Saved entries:
(** Source literals are ASCII; [lit] reads one off a Rocq string. *)
Definition lit (s : string) : str :=
  map (fun a => Z.of_N (N_of_ascii a)) (list_ascii_of_string s).
Arguments lit s%_string.

Fixpoint str_eqb (a b : str) : bool :=
  match a, b with
  | [], [] => true
  | x :: a', y :: b' => (x =? y) && str_eqb a' b'
  | _, _ => false
  end.

(** Binary64. *)
Definition prec : Z := 53.
Definition emax : Z := 1024.

Definition float := spec_float.

(** The values [json.loads] can produce. *)
#[warnings="-register-all"]
Inductive value : Type :=
| VNone
| VBool (b : bool)
| VInt (z : Z)
| VFloat (f : float)
| VStr (s : str)
| VList (l : list value)
| VDict (d : list (str * value)).

Definition dict := list (str * value).

(** The exception classes that occur in the embedded code. *)
Inductive exn : Type :=
| AttributeError
| TypeError
| ValueError
| OverflowError.

(** A computation returns a value or raises. *)
Inductive res (A : Type) : Type :=
| Ok (a : A)
| Raise (e : exn).
Arguments Ok {A} a.
Arguments Raise {A} e.

Definition bind {A B} (c : res A) (k : A -> res B) : res B :=
  match c with
  | Ok a => k a
  | Raise e => Raise e
  end.

Notation "x <- c ;; k" := (bind c (fun x => k))
  (at level 61, c at next level, right associativity).

(** [try: c  except (ValueError, TypeError): h] *)
Definition try_except_ValueError_TypeError {A} (c : res A) (h : A) : res A :=
  match c with
  | Raise ValueError | Raise TypeError => Ok h
  | _ => c
  end.

(** *** dict *)

(** The value stored under [k], if the key is present. *)
Fixpoint dict_lookup (d : dict) (k : str) : option value :=
  match d with
  | [] => None
  | (k', v) :: d' => if str_eqb k' k then Some v else dict_lookup d' k
  end.

(** [d.get(k, default)] *)
Definition dict_get (d : dict) (k : str) (default : value) : value :=
  match dict_lookup d k with
  | Some v => v
  | None => default
  end.

(** [list(d.keys())] *)
Definition dict_keys (d : dict) : list str := map fst d.

(** *** Truth values *)

Definition float_is_zero (f : float) : bool :=
  match f with
  | S754_zero _ => true
  | _ => false
  end.

(** [bool(v)] *)
Definition truthy (v : value) : bool :=
  match v with
  | VNone => false
  | VBool b => b
  | VInt z => negb (z =? 0)
  | VFloat f => negb (float_is_zero f)
  | VStr s => match s with [] => false | _ => true end
  | VList l => match l with [] => false | _ => true end
  | VDict d => match d with [] => false | _ => true end
  end.

(** [a or b]; both operands of the source's [or] chains are total. *)
Definition py_or (a b : value) : value := if truthy a then a else b.

Definition is_None (v : value) : bool :=
  match v with
  | VNone => true
  | _ => false
  end.

(** [isinstance(v, str)] *)
Definition isinstance_str (v : value) : bool :=
  match v with
  | VStr _ => true
  | _ => false
  end.

(** *** str.strip() *)

(** [Py_UNICODE_ISSPACE]: the code points [str.isspace] accepts. *)
Definition unicode_isspace (c : Z) : bool :=
  ((9 <=? c) && (c <=? 13)) || ((28 <=? c) && (c <=? 32))
  || (c =? 133) || (c =? 160) || (c =? 5760)
  || ((8192 <=? c) && (c <=? 8202))
  || (c =? 8232) || (c =? 8233) || (c =? 8239) || (c =? 8287) || (c =? 12288).

Fixpoint lstrip (sp : Z -> bool) (s : str) : str :=
  match s with
  | [] => []
  | c :: s' => if sp c then lstrip sp s' else s
  end.

Definition rstrip (sp : Z -> bool) (s : str) : str :=
  rev (lstrip sp (rev s)).

Definition str_strip (s : str) : str :=
  rstrip unicode_isspace (lstrip unicode_isspace s).

(** [v.strip()]: only [str] has the attribute among JSON values. *)
Definition strip (v : value) : res str :=
  match v with
  | VStr s => Ok (str_strip s)
  | _ => Raise AttributeError
  end.

(** *** Floats *)

Definition round_half_even_div (a b : Z) : Z :=
  let q := a / b in
  let r := a mod b in
  match 2 * r ?= b with
  | Lt => q
  | Gt => q + 1
  | Eq => if Z.even q then q else q + 1
  end.

(** The binary64 nearest to [n / d] (ties to even), with sign [s]. *)
Definition float_of_ratio (s : bool) (n d : positive) : float :=
  let '(m, e, l) := SFdiv_core_binary prec emax (Zpos n) 0 (Zpos d) 0 in
  binary_round_aux prec emax s m e l.

(** The binary64 nearest to [(-1)^s * n * 10^e] for [0 <= n], as [strtod]
    computes it: ties to even, infinity beyond the range, subnormals and
    zero below it. *)
Definition float_of_decimal (s : bool) (n : Z) (e : Z) : float :=
  match n with
  | Zpos p =>
      if 0 <=? e then float_of_ratio s (p * Z.to_pos (10 ^ e)) 1
      else float_of_ratio s p (Z.to_pos (10 ^ (- e)))
  | _ => S754_zero s
  end.
(** * flow-log-parser: a shallow embedding of [flow_log_parser.py]

    The program classifies flow-log records by destination port and
    protocol with a lookup table and counts them twice: per tag and per
    (port, protocol name).  This file embeds the six functions of the
    classification pipeline and proves the properties the specification
    states about them.

    Conventions of the embedding.
    - A Python [str] is a [string]; an [ascii] stands for the code point
      of the same number, so the model covers code points below 256.
    - A Python [int] is a [Z].
    - A Python [dict] is an insertion-ordered association list without
      repeated keys ([dict] below): iteration order is observable in the
      program (the output file lists the counters in [items()] order).
    - [print] and exceptions are the effects of the program; they live in
      the monad [Py]: the lines printed so far and either the exception
      raised or the value returned.
    - The host's protocol registry ([socket.getprotobyname] and the
      [IPPROTO_*] constants of the [socket] module) and the contents of
      the two input files are the environment; they are Section
      variables. *)

From Stdlib Require Import ZArith NArith Ascii String List Permutation Lia.
From stdpp Require Import base option list strings pretty.

Local Open Scope string_scope.
Local Open Scope list_scope.
Local Open Scope Z_scope.

(* ================================================================= *)
(** ** Python strings *)

Module PyStr.

(** [c.isspace()] for a code point below 256: the ASCII white space,
    the four separators FS, GS, RS, US, NEL and the no-break space. *)
Definition isspace (c : ascii) : bool :=
  let n := N_of_ascii c in
  ((9 <=? n) && (n <=? 13) || (28 <=? n) && (n <=? 32)
   || (n =? 133) || (n =? 160))%N.

(** [s.split()]: the maximal runs of characters that are not white
    space, in order; no empty field. *)
Fixpoint split (s : string) : list string :=
  match s with
  | EmptyString => []
  | String c s' =>
      if isspace c then split s'
      else match s' with
           | EmptyString => [String c EmptyString]
           | String c' _ =>
               if isspace c' then String c EmptyString :: split s'
               else match split s' with
                    | w :: ws => String c w :: ws
                    | [] => [String c EmptyString]
                    end
           end
  end.

Fixpoint lstrip (s : string) : string :=
  match s with
  | String c s' => if isspace c then lstrip s' else s
  | EmptyString => EmptyString
  end.

Fixpoint rstrip (s : string) : string :=
  match s with
  | EmptyString => EmptyString
  | String c s' =>
      match rstrip s' with
      | EmptyString => if isspace c then EmptyString else String c EmptyString
      | r => String c r
      end
  end.

(** [s.strip()] *)
Definition strip (s : string) : string := rstrip (lstrip s).

(** [c.lower()] below code point 256: A-Z and the Latin-1 capitals
    (0xC0-0xDE without the multiplication sign 0xD7) move up by 32. *)
Definition lower_char (c : ascii) : ascii :=
  let n := N_of_ascii c in
  if ((65 <=? n) && (n <=? 90)
      || (192 <=? n) && (n <=? 222) && negb (n =? 215))%N
  then ascii_of_N (n + 32) else c.

(** [s.lower()] *)
Fixpoint lower (s : string) : string :=
  match s with
  | EmptyString => EmptyString
  | String c s' => String (lower_char c) (lower s')
  end.

(** [s.startswith(p)] *)
Definition startswith (s p : string) : bool := String.prefix p s.

(** [s[n:]] for [0 <= n] *)
Fixpoint slice_from (n : nat) (s : string) : string :=
  match n, s with
  | O, _ => s
  | S n', String _ s' => slice_from n' s'
  | S _, EmptyString => EmptyString
  end.

(** [len(s)] *)
Definition len (s : string) : nat := String.length s.

(** [str(n)] for an [int]: decimal digits, a minus sign for negative
    numbers, no leading zero. *)
Definition str (n : Z) : string := pretty n.

Definition digit_val (c : ascii) : option Z :=
  let n := N_of_ascii c in
  if ((48 <=? n) && (n <=? 57))%N then Some (Z.of_N n - 48) else None.

(** The digits of an integer literal as [int()] reads them: decimal
    digits, single underscores allowed between two digits. [seen] says
    whether the previous character was a digit. *)
Fixpoint int_digits (acc : Z) (seen : bool) (s : string) : option Z :=
  match s with
  | EmptyString => if seen then Some acc else None
  | String c s' =>
      if Ascii.eqb c "_"%char
      then (if seen then int_digits acc false s' else None)
      else match digit_val c with
           | Some d => int_digits (10 * acc + d) true s'
           | None => None
           end
  end.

• EXERCISE GOAL
Return every line of the preceding records in which the word "below" appears.

• FINISHED TASK
    zero below it. *)
      of the same number, so the model covers code points below 256.
      repeated keys ([dict] below): iteration order is observable in the
(** [c.isspace()] for a code point below 256: the ASCII white space,
(** [c.lower()] below code point 256: A-Z and the Latin-1 capitals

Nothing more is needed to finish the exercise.